The problem is not with the cholesterol, or even with the LDL particles, it's what is causing the inflammation in the first place setting off the whole chain reaction. Yep. Sugar, not fat, causes heart disease.
What is the best way to avoid this and other chronic illnesses like cancer, hypertension, stroke, diabetes, gout, and on and on? Don't get them in the first place! I know it kind of sounds silly to put it that way—I mean, who chooses to get a chronic disease? Consider, however, that their causes aren't mysteries, and, contrary to what has become accepted as normal, they aren't a natural part of aging that you just have to accept. They are a result of your body eventually being unable to keep up with the repairs of constant internal damage being done, primarily, through diet. If you eat right from the get-go—or as soon as you can—you greatly reduce your chances of getting one (or more) of these horrible diseases. If you already have one, eating right will work wonders in treating (and often curing) the problem.
This all can be visualized with a fun little analogy:
- Low-Fat Doctor: "During your recent exam we noticed you have many scabs forming all over your skin. This is a serious indicator of health risk. Please, take this drug that will inhibit the formation of scabs." (Patient eventually dies from hemorrhaging.)
- Low-Carb Doctor: "During your recent exam we noticed you have many scabs forming all over your skin. This is a serious indicator of health risk. Please, stop getting into knife fights." (Patient moves out of neighborhood and becomes successful water ballet teacher.)

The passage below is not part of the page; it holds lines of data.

(* ===== verification/Stdio.v ===== *)
(** Stdio: what the logger uses of the C library's streams and of POSIX files.

    A file system maps paths to directories and to inodes; a stream holds an
    inode, so it keeps writing to its file when the path is renamed or removed.
    What is written stays in the stream's buffer until fflush or fclose: the
    latest the C standard allows.  A failing call sets errno.  Paths are their
    components; "." and ".." are ordinary names, and a directory is neither
    renamed nor removed (the program renames and removes log files only). *)
From S2P Require Import Prelude Types Mem Text Print.
From stdpp Require Import strings.
From Stdlib Require Import String Ascii.

Class Libc := { strerror : Z -> string }.

Module Stdio.
Import Text Print.
Local Open Scope string_scope.
Local Open Scope Z_scope.

Definition ENOENT : Z := 2.
Definition EACCES : Z := 13.
Definition EEXIST : Z := 17.
Definition EISDIR : Z := 21.
Definition EROFS : Z := 30.

(** Absolute or relative, and the components. *)
Definition Path : Type := bool * list string.

Definition absolute (s : string) : bool :=
  match s with String c _ => (c =? "/")%char | EmptyString => false end.
Definition components (s : string) : list string :=
  filter (fun c => empty c = false) (getlines "/"%char EmptyString s).
Definition resolve (s : string) : Path := (absolute s, components s).
Definition parent (p : Path) : Path := (p.1, removelast p.2).

Inductive Node := Dir | File (ino : nat).

Record Fs := mkFs {
  fs_node : gmap Path Node;
  fs_data : gmap nat string;    (** contents of the inodes *)
  fs_next : nat;                (** the next inode *)
  fs_ro : bool;                 (** entries cannot be created, renamed or removed *)
  fs_deny : gset Path;          (** files that must not be opened *)
  fs_errno : Z;
}.

Record FILE := mkFILE { f_ino : nat; f_buf : string }.

Definition set_node (v : gmap Path Node) (fs : Fs) : Fs :=
  mkFs v (fs_data fs) (fs_next fs) (fs_ro fs) (fs_deny fs) (fs_errno fs).
Definition set_data (v : gmap nat string) (fs : Fs) : Fs :=
  mkFs (fs_node fs) v (fs_next fs) (fs_ro fs) (fs_deny fs) (fs_errno fs).
Definition set_errno (v : Z) (fs : Fs) : Fs :=
  mkFs (fs_node fs) (fs_data fs) (fs_next fs) (fs_ro fs) (fs_deny fs) v.
Definition new_file (p : Path) (fs : Fs) : Fs :=
  mkFs (<[p := File (fs_next fs)]> (fs_node fs)) (<[fs_next fs := EmptyString]> (fs_data fs))
    (S (fs_next fs)) (fs_ro fs) (fs_deny fs) (fs_errno fs).

Definition data (fs : Fs) (i : nat) : string := default EmptyString (fs_data fs !! i).

#[export] Instance Node_eq_dec : EqDecision Node.
Proof. solve_decision. Defined.

(** The root and the working directory always exist. *)
Definition is_dir (fs : Fs) (p : Path) : bool :=
  match p.2 with [] => true | _ => bool_decide (fs_node fs !! p = Some Dir) end.

(** stat and S_ISDIR *)
Definition stat_isdir (s : string) (fs : Fs) : bool * Fs :=
  if empty s then (false, set_errno ENOENT fs)
  else if is_dir fs (resolve s) then (true, fs)
  else (false, match fs_node fs !! resolve s with None => set_errno ENOENT fs | Some _ => fs end).

(** 0, or -1 with errno set *)
Definition mkdir (s : string) (fs : Fs) : Z * Fs :=
  let p := resolve s in
  if is_dir fs p || bool_decide (is_Some (fs_node fs !! p)) then (-1, set_errno EEXIST fs)
  else if negb (is_dir fs (parent p)) then (-1, set_errno ENOENT fs)
  else if fs_ro fs then (-1, set_errno EROFS fs)
  else (0, set_node (<[p := Dir]> (fs_node fs)) fs).

(** fopen(s, "a") *)
Definition fopen_a (s : string) (fs : Fs) : option FILE * Fs :=
  let p := resolve s in
  match fs_node fs !! p with
  | Some (File i) => if bool_decide (p ∈ fs_deny fs) then (None, set_errno EACCES fs) else (Some (mkFILE i EmptyString), fs)
  | Some Dir => (None, set_errno EISDIR fs)
  | None => if negb (is_dir fs (parent p)) then (None, set_errno ENOENT fs)
            else if fs_ro fs then (None, set_errno EROFS fs)
            else (Some (mkFILE (fs_next fs) EmptyString), new_file p fs)
  end.

(** fseek(f, 0, SEEK_END) and ftell *)
Definition ftell_end (f : FILE) (fs : Fs) : Z := Z.of_nat (String.length (data fs (f_ino f)) + String.length (f_buf f)).

Definition fwrite (s : string) (f : FILE) : FILE := mkFILE (f_ino f) (String.append (f_buf f) s).

Definition fflush (f : FILE) (fs : Fs) : FILE * Fs :=
  (mkFILE (f_ino f) EmptyString,
   set_data (<[f_ino f := String.append (data fs (f_ino f)) (f_buf f)]> (fs_data fs)) fs).

Definition fclose (f : FILE) (fs : Fs) : Fs := (fflush f fs).2.

Definition remove (s : string) (fs : Fs) : Fs :=
  match fs_node fs !! resolve s with
  | None => set_errno ENOENT fs
  | Some Dir => set_errno EISDIR fs
  | Some (File _) => if fs_ro fs then set_errno EROFS fs else set_node (delete (resolve s) (fs_node fs)) fs
  end.

Definition rename (a b : string) (fs : Fs) : Fs :=
  match fs_node fs !! resolve a with
  | None => set_errno ENOENT fs
  | Some Dir => set_errno EISDIR fs
  | Some (File i) =>
    if negb (is_dir fs (parent (resolve b))) then set_errno ENOENT fs
    else if fs_ro fs then set_errno EROFS fs
    else match fs_node fs !! resolve b with
         | Some Dir => set_errno EISDIR fs
         | _ => set_node (<[resolve b := File i]> (delete (resolve a) (fs_node fs))) fs
         end
  end.

(** std::string::find(c, pos) *)
Fixpoint find (c : ascii) (pos : nat) (s : string) : option nat :=
  match s with
  | EmptyString => None
  | String x t => match pos with
                  | O => if (x =? c)%char then Some O else S <$> find c O t
                  | S pos => S <$> find c pos t
                  end
  end.

End Stdio.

This is Your Heart on Drugs...
Where might all this drug therapy end up? In the crapper would be my guess. As we continue to remove the body's ability to synthesize, use, and properly process one of the most fundamental substances of each and every one of its cells, I predict we will continue to see chronic disease rates and associated mortality continue to climb.
What effect will PCSK9 blockers have? I would bet that they do indeed reduce the amount of atherosclerosis in many people, but that we will see an even greater increase in cancer, diabetes, adhd, autism, schizophrenia, alzheimers, and who knows what else. These diseases have already seen exponential growth in a short time, with no indication that it's letting up soon.

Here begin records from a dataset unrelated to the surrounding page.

Definition report_drops (d : Z) : ST Own unit :=
  when (negb (d =? 0)) (notice WARN (cat [to_string d; " log messages dropped (queue full)"])).

Fixpoint write_batch (batch : list string) : ST Own unit :=
  match batch with
  | [] => mret tt
  | line :: batch => write_line 2 line ;; write_batch batch
  end.

(** ** The logger *)

Record Log := mkLog {
  sh : Shared;
  own : Own;
  g_reopen : bool;
  level : LogLevel;
  dpdk : bool;             (** the DPDK stream is open *)
  dpdk_partial : string;
}.

Definition set_sh (v : Shared) (l : Log) : Log := mkLog v (own l) (g_reopen l) (level l) (dpdk l) (dpdk_partial l).
Definition set_own (v : Own) (l : Log) : Log := mkLog (sh l) v (g_reopen l) (level l) (dpdk l) (dpdk_partial l).
Definition set_reopen (v : bool) (l : Log) : Log := mkLog (sh l) (own l) v (level l) (dpdk l) (dpdk_partial l).
Definition set_lv (v : LogLevel) (l : Log) : Log := mkLog (sh l) (own l) (g_reopen l) v (dpdk l) (dpdk_partial l).
Definition set_dpdk (v : bool) (l : Log) : Log := mkLog (sh l) (own l) (g_reopen l) (level l) v (dpdk_partial l).
Definition set_partial (v : string) (l : Log) : Log := mkLog (sh l) (own l) (g_reopen l) (level l) (dpdk l) v.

Until we as individuals and as a society can get rid of this stupid phobia of fat and cholesterol and we stop underestimating the enormity of impact that diet has on our bodies (even when we're young), things are only going to get worse and worse—and big pharma is only going to get richer and richer off of our chronic illness and lazy desire for a magic pill to make it all go away.
But there is no magic pill; there is no shortcut. We've got to learn to eat better.